Unfortunately there are few options for them available since most countries are dealing with their own more generous intake already. Every political undertaking is changed as circumstances shift: Rudd’s “no chance” promise is unnecessary in an era of boat push-backs.
Both cohorts are being used to balance the slow mercy granted the 19,000 whose visas will be transitioned to permanent safety. The legacy and offshore groups are being sacrificed to the culture warrior bigots.
It seems that outside the courts, immigration minister Andrew Giles plans to review each case separately to see which deserve a Ministerial Intervention. This appears an outrageously labour-intensive process for a cohort where 90% have consistently been found to be genuine refugees. An amnesty, which Giles rejects because a small number come from places with no record of persecution , seems a much better option than continuing to torment these individuals and families kept in limbo.
Our politicians and complicit media have performed outrage about the relative few refugees who made it to our distant shores, as a racist distraction from their unpopular policies.

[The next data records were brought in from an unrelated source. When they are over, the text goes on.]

(** [a == b] on dicts: same length, and every key of [a] is a key of [b]
    with an equal value.  Insertion order plays no part. *)
Definition dict_eqb (a b : dict) : bool :=
  Nat.eqb (length a) (length b) &&
  forallb (fun kv : string * pyval =>
             match dict_get b (fst kv) with
             | Some bv => py_eq (snd kv) bv
             | None => false
             end) a.

Definition dict_keys (d : dict) : list string := map fst d.

(* ================================================================== *)
(** ** The store and the monad *)

(** References to dict objects, and the store that holds them.  A
    reference is the index of its cell; a dict is created at the end of the
    store.  Python never hands out a dangling reference, so reading one
    (which no run of the code below does) is given the empty dict and
    writing one leaves the store as it is. *)
Definition loc := nat.
Definition heap := list dict.

Definition heap_get (h : heap) (r : loc) : dict := nth r h [].

Fixpoint heap_update (h : heap) (r : loc) (f : dict -> dict) : heap :=
  match h, r with
  | [], _ => []
  | d :: h', O => f d :: h'
  | d :: h', S r' => d :: heap_update h' r' f
  end.

(** The exceptions the module raises, with their messages. *)
Inductive exn : Type :=
| TypeError (msg : string)
| ValueError (msg : string)
| ConfigurationError (msg : string).

(** A computation: it reads and writes the store and either raises or
    returns. *)
Definition M (A : Type) : Type := heap -> (exn + A) * heap.

Definition ret {A} (a : A) : M A := fun h => (inr a, h).

Definition raise {A} (e : exn) : M A := fun h => (inl e, h).

Definition bind {A B} (m : M A) (k : A -> M B) : M B :=
  fun h =>
    match m h with
    | (inl e, h') => (inl e, h')
    | (inr a, h') => k a h'
    end.

Notation "x <- m ;; k" := (bind m (fun x => k))
  (at level 61, m at next level, right associativity).
Notation "m ;;; k" := (bind m (fun _ => k))
  (at level 61, right associativity).

(** [{}]: a new empty dict. *)
Definition dict_new : M loc :=
  fun h => (inr (length h), h ++ [[]]).

(** [r[k] = v]. *)
Definition dict_setitem (r : loc) (k : string) (v : pyval) : M unit :=
  fun h => (inr tt, heap_update h r (fun d => dict_set d k v)).

(** [r.pop(k, None)], its result dropped. *)
Definition dict_popitem (r : loc) (k : string) : M unit :=
  fun h => (inr tt, heap_update h r (fun d => dict_pop d k)).

(** [r.clear()]. *)
Definition dict_clear (r : loc) : M unit :=
  fun h => (inr tt, heap_update h r (fun _ => [])).

(** [r.copy()]: a new dict with the same items in the same order. *)
Definition dict_copy (r : loc) : M loc :=
  fun h => (inr (length h), h ++ [heap_get h r]).

(** [not r]. *)
Definition dict_not (r : loc) : M bool :=
  fun h => (inr (negb (dict_truthy (heap_get h r))), h).
(** * write_cuda_headers.py: a shallow embedding and its checked properties

    The script [Tools/F_scripts/write_cuda_headers.py] reads C++ sources
    and headers line by line, finds the calls marked with [#pragma gpu],
    and rewrites the matching header declarations into a device
    declaration and a grid-stride kernel.

    Text is modelled as [string] (ASCII characters); a file opened for
    reading is the list of the lines that [readline] has still to return;
    what is written to an output file is the list of the written strings.
    Loops that the script runs with [while] take a fuel argument and
    return [None] when the fuel runs out; [sys.exit] and uncaught Python
    exceptions are the two failures of the [result] type.  Strings
    behave as in Python 3.  Files are given by their contents, so a
    failure to open one is not modelled, and [print] calls (progress
    output on stdout) are left out. *)

From Stdlib Require Import String Ascii List ZArith Lia Bool Arith Permutation Sorted.
Import ListNotations.
Open Scope string_scope.

(** ** Python string primitives *)

Module Py.
(** A move that is neither a raising call nor a generator that ends
    before it is drained keeps the account of every key exact. *)
Lemma process_move_exact (m : move) d p d' p' :
  process_move m d p = Some (d', p') ->
  raises m p = false ->
  (forall k, exists R W, table_ok (d !! k) R W /\ (occ k (reads p) <= R)%nat) ->
  (forall k, exact_locks k p) ->
  forall k, exact_locks k p'.
Proof.
  intros Hmove Hquiet Htab Hexact k.
  destruct (Hexact k) as (r & w & Hbal & Hr & Hw).
  destruct p as [c gens rd wr]. cbn [pc generators reads writes] in *.
  destruct m as [op | b | key | key]; [| | |destruct c; discriminate Hquiet].
  - destruct c; try discriminate. injection Hmove as <- <-.
    destruct Hbal as [-> ->]. exact_with 0%nat 0%nat. apply code_of_balanced.
  - destruct c as [|key next|key next|key next|key next|key next|next|yes no|key next];
      cbn [process_move pc generators reads writes] in Hmove; try discriminate.
    + (* AcquireRead *)
      destruct (_acquired_read_lock d key) as [d1 [|]]; injection Hmove as <- <-.
      * cbn [balanced] in Hbal. destruct (decide (key = k)) as [-> | Hne].
        -- exact_with (S r) w. exact Hbal.
        -- exact_with r w. exact Hbal.
      * exact_with r w. exact Hbal.
    + (* ReleaseRead *)
      assert (Hlisted : exists v, d !! key = Some v).
      { destruct (Hexact key) as (rk & wk & Hbk & Hrk & _).
        cbn [pc generators reads writes balanced] in Hbk, Hrk.
        destruct (decide (key = key)) as [_ | Hne]; [|done].
        destruct rk as [|rk']; [contradiction|].
        destruct (Htab key) as (R & W & Ht & HR). cbn [reads] in HR.
        apply (held_read_is_listed d key R W Ht). lia. }
      destruct Hlisted as (v & Hv). unfold _release_read_lock in Hmove. rewrite Hv in Hmove.
      injection Hmove as <- <-. cbn [balanced] in Hbal.
      destruct (decide (key = k)) as [-> | Hne].
      * destruct r as [|r']; [contradiction|]. exact_with r' w. exact Hbal.
      * exact_with r w. exact Hbal.
    + (* AcquireWrite *)
      destruct (_acquired_write_lock d key) as [d1 [|]]; injection Hmove as <- <-.
      * cbn [balanced] in Hbal. destruct (decide (key = k)) as [-> | Hne].
        -- exact_with r (S w). exact Hbal.
        -- exact_with r w. exact Hbal.
      * exact_with r w. exact Hbal.
    + (* SwitchWriteToRead *)
      injection Hmove as <- <-. cbn [balanced] in Hbal.
      destruct (decide (key = k)) as [-> | Hne].
      * destruct w as [|w']; [contradiction|]. exact_with (S r) w'. exact Hbal.
      * exact_with r w. exact Hbal.
    + (* ReleaseWrite *)
      injection Hmove as <- <-. cbn [balanced] in Hbal.
      destruct (decide (key = k)) as [-> | Hne].
      * destruct w as [|w']; [contradiction|]. exact_with r w'. exact Hbal.
      * exact_with r w. exact Hbal.
    + (* Wrapped *)
      unfold raises in Hquiet. cbn [pc] in Hquiet.
      destruct b; [|discriminate]. injection Hmove as <- <-.
      exact_with r w. exact Hbal.
    + (* Test *)
      injection Hmove as <- <-. exact_with r w. cbn [balanced] in Hbal.
      destruct b; apply Hbal.
    + (* Generator *)
      injection Hmove as <- <-. cbn [balanced] in Hbal.
      destruct (decide (key = k)) as [-> | Hne].
      * destruct r as [|r']; [contradiction|]. exact_with r' w. exact Hbal.
      * exact_with r w. exact Hbal.
  - (* Drain *)
    assert (Hdrain : process_move (Drain key) d (mkProcess c gens rd wr)
                     = if bool_decide (key ∈ gens) then
                         match _release_read_lock d key with
                         | Ok d1 => Some (d1, mkProcess c (remove_one key gens)
                                                (remove_one key rd) wr)
                         | Raise _ => Some (d, mkProcess c (remove_one key gens) rd wr)
                         end
                       else None) by (destruct c; reflexivity).
    rewrite Hdrain in Hmove. clear Hdrain.
    destruct (bool_decide (key ∈ gens)) eqn:Hin; [|discriminate].
    apply bool_decide_eq_true in Hin. pose proof (occ_elem_of key gens Hin) as Hocc.
    assert (Hlisted : exists v, d !! key = Some v).
    { destruct (Hexact key) as (rk & wk & _ & Hrk & _).
      cbn [pc generators reads writes] in Hrk.
      destruct (Htab key) as (R & W & Ht & HR). cbn [reads] in HR.
      apply (held_read_is_listed d key R W Ht). lia. }
    destruct Hlisted as (v & Hv). unfold _release_read_lock in Hmove. rewrite Hv in Hmove.
    injection Hmove as <- <-.
    destruct (decide (key = k)) as [-> | Hne]; exact_with r w; exact Hbal.
Qed.
(** X24. Running [version3B] again on what it left is harmless too: the
    second run completes with the same flag and leaves every file as the
    first run left it. *)
Theorem version3B_again_changes_nothing
    (ses_path : session) (display display' : display_arg) (linear : bool)
    (tol : Q) (s s1 : sys) (qc_all : bool) :
  version3B lstsq lp get_fronts ses_path display linear tol s = (s1, Ok qc_all) ->
  exists s2,
    version3B lstsq lp get_fronts ses_path display' linear tol s1 = (s2, Ok qc_all) /\
    files s2 = files s1.
Proof.
  intros H. unfold version3B in *.
  destruct (length (filter (fun ef => nidq ef <> true) (glob_ephys_files ses_path))
            <=? 1)%nat.
  { injection H as <- <-. by eexists. }
  destruct (filter (fun ef => nidq ef = true) (glob_ephys_files ses_path))
    as [|nidq_file [|? ?]]; try done.
  unfold bind at 1, lift at 1 in H. unfold bind at 1, lift at 1.
  destruct (sync_map nidq_file !! "imec_sync") as [channel|]; [|done].
  destruct (version3B_loop_again _ _ display' _ _ _ _ _ _ _ H s1)
    as (s2 & Hrun2 & Hsame).
  exists s2. split; [done|]. apply map_eq. intros f.
  destruct (decide (f ∈ outputs (filter (fun ef => nidq ef <> true)
                                        (glob_ephys_files ses_path)))) as [Hf|Hf].
  - by apply Hsame.
  - by destruct (version3B_loop_frame _ _ _ _ _ _ _ _ _ _ _ _ Hrun2) as [-> _].
Qed.

(** X25. The flag of [version3A] is the conjunction of the checks: a
    completed run on two probes or more returns [True] exactly when the
    fit of every probe but the reference, on the streams cut to the
    shortest length and at the reference probe's sampling rate, passes
    the verification. *)
Theorem version3A_flag_is_the_conjunction
    (ses_path : session) (display : display_arg) (linear : bool) (tol : Q)
    (s s' : sys) (qc_all : bool) :
  let efs := glob_ephys_files ses_path in
  (2 <= length efs)%nat ->
  version3A lstsq lp ses_path display linear tol s = (s', Ok qc_all) ->
  exists aux d ef_ref tref,
    get_sync_fronts efs aux = Ok (Some d) /\
    efs !! np.argmax (nsync d) = Some ef_ref /\
    d_times d !! np.argmax (nsync d) = Some tref /\
    let m := py_min_nat (map (fun t => length t) (d_times d)) in
    (qc_all = true <->
     forall k t, k <> np.argmax (nsync d) -> d_times d !! k = Some t ->
       exists pts,
         probe_fit lstsq lp (take m t) (take m tref) (_get_sr ef_ref) linear tol
         = Ok (pts, true)).
Proof. exact (version3A_returns_conjunction lstsq lp ses_path display linear tol s s' qc_all). Qed.

Lemma version3B_loop_flag nt display linear tol (efs : list ephys_file) :
  forall qc0 s s' qc_all,
    version3B_loop lstsq lp get_fronts nt display linear tol efs qc0 s
      = (s', Ok qc_all) ->
    qc0 = true ->
    (forall ef channel tbl qc, ef ∈ efs ->
       sync_map ef !! "imec_sync" = Some channel ->
       probe_fit lstsq lp (get_fronts (spikeglx_sync ef) channel) nt
                 (_get_sr ef) linear tol = Ok (tbl, qc) ->
       qc = true) ->
    qc_all = true.
Proof.
  induction efs as [|ef efs IH]; intros qc0 s s' qc_all H Hq Hall.
  - by injection H as <- <-.
  - destruct (version3B_loop_cons lstsq lp get_fronts nt display linear tol ef efs qc0 s)
      as (lg & pl & E).
    rewrite E in H. clear E.
    destruct (sync_map ef !! "imec_sync") as [channel|] eqn:Hc; [|done].
    cbv zeta in H. destruct (negb _); [done|].
    destruct (probe_fit _ _ _ _ _ _ _) as [[tbl qc]|e] eqn:Hfit; [|done].
    eapply IH; [exact H| |].
    + cbn [snd]. rewrite Hq. cbn. eapply Hall; [by left|exact Hc|exact Hfit].
    + intros ef' c' tbl' qc' Hin. apply Hall. by right.
Qed.

(** X26. The flag of [version3B] is the conjunction of the checks: a
    completed run on two probes or more returns [True] exactly when the
    fit of every probe against the NI-DAQ passes the verification. *)
Theorem version3B_flag_is_the_conjunction
    (ses_path : session) (display : display_arg) (linear : bool) (tol : Q)
    (s s' : sys) (qc_all : bool) :
  let probes := filter (fun ef => nidq ef <> true) (glob_ephys_files ses_path) in
  (2 <= length probes)%nat ->
  version3B lstsq lp get_fronts ses_path display linear tol s = (s', Ok qc_all) ->
  exists nidq_file channel,
    filter (fun ef => nidq ef = true) (glob_ephys_files ses_path) = [nidq_file] /\
    sync_map nidq_file !! "imec_sync" = Some channel /\
    let tref := get_fronts (spikeglx_sync nidq_file) channel in
    (qc_all = true <->
     forall ef channel' tbl qc, ef ∈ probes ->
       sync_map ef !! "imec_sync" = Some channel' ->
       probe_fit lstsq lp (get_fronts (spikeglx_sync ef) channel') tref
                 (_get_sr ef) linear tol = Ok (tbl, qc) ->
       qc = true).
Proof.
  intros probes Hlen H. unfold version3B in H. fold probes in H.
  destruct (Nat.leb_spec (length probes) 1); [lia|].
  destruct (filter (fun ef => nidq ef = true) (glob_ephys_files ses_path))
    as [|nidq_file [|? ?]]; try done.
  unfold bind at 1, lift at 1 in H.
  destruct (sync_map nidq_file !! "imec_sync") as [channel|] eqn:Hc; [|done].
  exists nidq_file, channel. split; [done|]. split; [done|]. cbv zeta. split.
  - intros Hq ef c' tbl qc Hin Hc' Hfit.
    apply version3B_loop_Ok in H as [Hall _].
    destruct (Hall ef Hin) as (c2 & tbl2 & qc2 & Hc2 & _ & Hfit2 & Hqc & _).
    rewrite Hc' in Hc2. injection Hc2 as <-. rewrite Hfit in Hfit2.
    injection Hfit2 as _ <-. by apply Hqc.
  - intros Hall. by eapply version3B_loop_flag.
Qed.

End RepeatedRuns.

(** * Further properties on concrete recordings *)

(** The check passed at 2.1 samples is passed at 2.5. *)
Lemma verification_monotone_in_tolerance_witness :
  21 # 10 <= 25 # 10 /\
  sync_probe_front_times lstsq_line lp_pass ex_t ex_tref 1
    (DisplayBool false) true (21 # 10) no_files
  = (no_files, Ok ([(0, 0 # 50); (1, 51 # 50)], true)) /\
  exists s2',
    sync_probe_front_times lstsq_line lp_pass ex_t ex_tref 1
      (DisplayBool true) true (25 # 10) no_files
    = (s2', Ok ([(0, 0 # 50); (1, 51 # 50)], true)) /\
    logs s2' = logs no_files /\ files s2' = files no_files.
Proof.
  assert (Htol : 21 # 10 <= 25 # 10) by (unfold Qle; cbn; lia).
  assert (Hrun : sync_probe_front_times lstsq_line lp_pass ex_t ex_tref 1
                   (DisplayBool false) true (21 # 10) no_files
                 = (no_files, Ok ([(0, 0 # 50); (1, 51 # 50)], true)))
    by (vm_compute; reflexivity).
  split; [exact Htol|]. split; [exact Hrun|].
  exact (verification_monotone_in_tolerance lstsq_line lp_pass ex_t ex_tref 1
           (DisplayBool false) (DisplayBool true) true (21 # 10) (25 # 10)
           no_files no_files no_files _ Htol Hrun).
Defined.
Lemma lookup_list_insert_at {B} n (x : B) l i : (n <= length l)%nat ->
  list_insert_at n x l !! i =
  if (i <? n)%nat then l !! i else if (i =? n)%nat then Some x else l !! (i - 1)%nat.
Proof.
  intros Hn. unfold list_insert_at. destruct (Nat.ltb_spec i n).
  - rewrite lookup_app_l by (rewrite length_take; lia). by rewrite lookup_take_lt.
  - rewrite lookup_app_r by (rewrite length_take; lia). rewrite length_take, Nat.min_l by lia.
    destruct (Nat.eqb_spec i n) as [->|].
    + by rewrite Nat.sub_diag.
    + rewrite lookup_cons_ne_0, lookup_drop by lia. f_equal. lia.
Qed.

Lemma lookup_list_erase_range {B} b e (l : list B) i : (b <= e <= length l)%nat ->
  list_erase_range b e l !! i = if (i <? b)%nat then l !! i else l !! (i + (e - b))%nat.
Proof.
  intros Hb. unfold list_erase_range. destruct (Nat.ltb_spec i b).
  - rewrite lookup_app_l by (rewrite length_take; lia). by rewrite lookup_take_lt.
  - rewrite lookup_app_r by (rewrite length_take; lia). rewrite length_take, lookup_drop. f_equal. lia.
Qed.

Lemma alter_insert {B} (f : B -> B) i x (l : list B) : l !! i = Some x -> alter f i l = <[i := f x]> l.
Proof.
  revert i. induction l as [|y l IH]; intros [|i] H; [done..| |].
  - cbn in H. by injection H as ->.
  - cbn in H. change (y :: alter f i l = y :: <[i := f x]> l). by rewrite IH.
Qed.

(** ** Sums over lists *)

Fixpoint sumf {B} (f : B -> Z) (l : list B) : Z := match l with [] => 0 | a :: l => f a + sumf f l end.

Lemma sumf_app {B} (f : B -> Z) l1 l2 : sumf f (l1 ++ l2) = sumf f l1 + sumf f l2.
Proof. induction l1 as [|a l1 IH]; cbn in *; lia. Qed.
Lemma sumf_cons {B} (f : B -> Z) a l : sumf f (a :: l) = f a + sumf f l.
Proof. done. Qed.

Lemma sumf_insert_at {B} (f : B -> Z) i a l : sumf f (list_insert_at i a l) = f a + sumf f l.
Proof. unfold list_insert_at. rewrite <- (take_drop i l) at 3. rewrite !sumf_app, sumf_cons. lia. Qed.

Lemma sumf_erase {B} (f : B -> Z) i a l : l !! i = Some a -> sumf f (list_erase_range i (S i) l) = sumf f l - f a.
Proof.
  intros Hi. unfold list_erase_range. rewrite <- (take_drop_middle l i a Hi) at 3. rewrite !sumf_app, sumf_cons. lia.
Qed.
(** Claim C30: corruption confined to at most four consecutive bytes always changes the
    checksum. *)
Theorem compute_detects_burst (pre m1 m2 post : list Z) :
  Forall is_byte pre -> Forall is_byte m1 -> Forall is_byte m2 -> Forall is_byte post ->
  length m1 = length m2 -> (length m1 <= 4)%nat -> m1 <> m2 ->
  compute_list (pre ++ m1 ++ post) <> compute_list (pre ++ m2 ++ post).
Proof.
  intros Hp H1 H2 Hq Hlen H4 Hne He. apply Hne, le_list_inj; [done..|].
  unfold compute_list in He.
  rewrite !fold_table_step, !fold_left_app in He by (rewrite ?Forall_app; auto; lia).
  set (c := fold_left crc_byte pre 0xffffffff) in He.
  assert (Hc : 0 <= c < 2 ^ 32) by (apply fold_crc_range; [done|lia]).
  apply not32_inj in He; [|apply fold_crc_range; [done|apply fold_crc_range; done]..].
  apply fold_crc_inj in He; [|done|apply fold_crc_range; done..].
  rewrite !fold_crc_bits, <- Hlen in He.
  assert (forall l, Forall is_byte l -> length l = length m1 -> 0 <= le_list l < 2 ^ 32) as Hr.
  { intros l Hl Hll. pose proof (le_list_range l Hl).
    pose proof (Z.pow_le_mono_r 2 (8 * Z.of_nat (length l)) 32 ltac:(lia) ltac:(lia)). lia. }
  apply crc_bits_inj in He; [|apply lxor_range; auto; lia..].
  apply Z.lxor_eq_0_iff in He.
  rewrite (Z.lxor_comm c (le_list m1)), Z.lxor_assoc, <- (Z.lxor_assoc c c) , Z.lxor_nilpotent, Z.lxor_0_l in He.
  by apply Z.lxor_eq.
Qed.

Lemma compute_detects_burst_witness :
  compute_list ([1; 2] ++ [3; 4; 5; 6] ++ [7]) <> compute_list ([1; 2] ++ [3; 4; 5; 7] ++ [7]).
Proof.
  apply (compute_detects_burst [1; 2] [3; 4; 5; 6] [3; 4; 5; 7] [7]);
    [unfold is_byte; repeat (constructor; [lia|]); constructor ..|reflexivity|simpl; lia|discriminate].
Defined.

(** ** Use by other components *)

Lemma not32_range c : 0 <= not32 c < 2 ^ 32.
Proof. apply u32_range. Qed.

Lemma compute_range f a n : 0 <= compute f a n < 2 ^ 32.
Proof. apply not32_range. Qed.

Lemma compute_ext f g a b n :
  (forall k, 0 <= k < n -> u8 (f (a + k)) = u8 (g (b + k))) -> compute f a n = compute g b n.
Proof.
  intros H. unfold compute. f_equal. unfold slice. rewrite !map_map. apply map_ext_in.
  intros k Hk%in_seq. apply H. lia.
Qed.
(** ** Block moves *)

(** A block move of whole elements. *)
Lemma blit_get m d k from dest cnt j :
  (k = 1 \/ k = 2 \/ k = 4 \/ k = 8)%nat -> is_bytes m -> 0 <= from -> 0 <= dest -> 0 <= cnt -> 0 <= j ->
  let w := 8 * Z.of_nat k in let n := Z.of_nat k in
  get_direct (blit m (d + dest * n) m (d + from * n) (cnt * n)) d w j =
  if in_range dest cnt j then get_direct m d w (j - dest + from) else get_direct m d w j.
Proof.
  intros Hk Hm Hf Hd Hc Hj w n. subst w n. rewrite !get_direct_bytes by (auto using is_bytes_blit).
  destruct (in_range_spec dest cnt j); f_equal; apply le_val_ext; intros q Hq; f_equal; unfold blit.
  - rdec; [f_equal; nia|nia].
  - rdec; [nia|done].
Qed.

Lemma is_bytes_move_loop cnt m d w i dest : is_bytes m -> is_bytes (move_loop cnt m d w i dest).
Proof.
  revert m i dest. induction cnt as [|cnt IH]; intros m i dest Hm; [done|]. apply IH. by apply is_bytes_set_direct.
Qed.

(** The element loop moves down as a block move does. *)
Lemma move_loop_get cnt m d w i dest j :
  is_bytes m -> valid_width w -> 0 <= dest -> dest <= i -> 0 <= j ->
  get_direct (move_loop cnt m d w i dest) d w j =
  if in_range dest (Z.of_nat cnt) j then get_direct m d w (j - dest + i) else get_direct m d w j.
Proof.
  intros Hm Hw. revert m i dest Hm. induction cnt as [|cnt IH]; intros m i dest Hm Hd Hle Hj; cbn [move_loop].
  { rdec; [lia|done]. }
  assert (Hfit : fits w (get_direct m d w i)) by (apply get_direct_fits; (done || lia)).
  rewrite IH by (auto using is_bytes_set_direct; lia). repeat rdec; try lia.
  - rewrite get_set_direct_ne by (done || lia). f_equal. lia.
  - replace j with dest by lia. rewrite get_set_direct_eq by done. f_equal. lia.
  - by rewrite get_set_direct_ne by (done || lia).
Qed.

In fact our intake has been measly. During a similar crisis of displacement, Australia took 70,000 refugees in a year. The post WW2 refugees, however, were largely European and somewhat less challenging for a white supremacist people.
It is great news for our democracy that the shambles of an AAT is being replaced. As part of this process, we must ensure that we provide justice for the relatively few refugees who have come to us for safe haven rather than persecuting them in the hope that their genocidal home becomes preferable to our indefinite torment.
There is no place for that crime in a healthy democracy.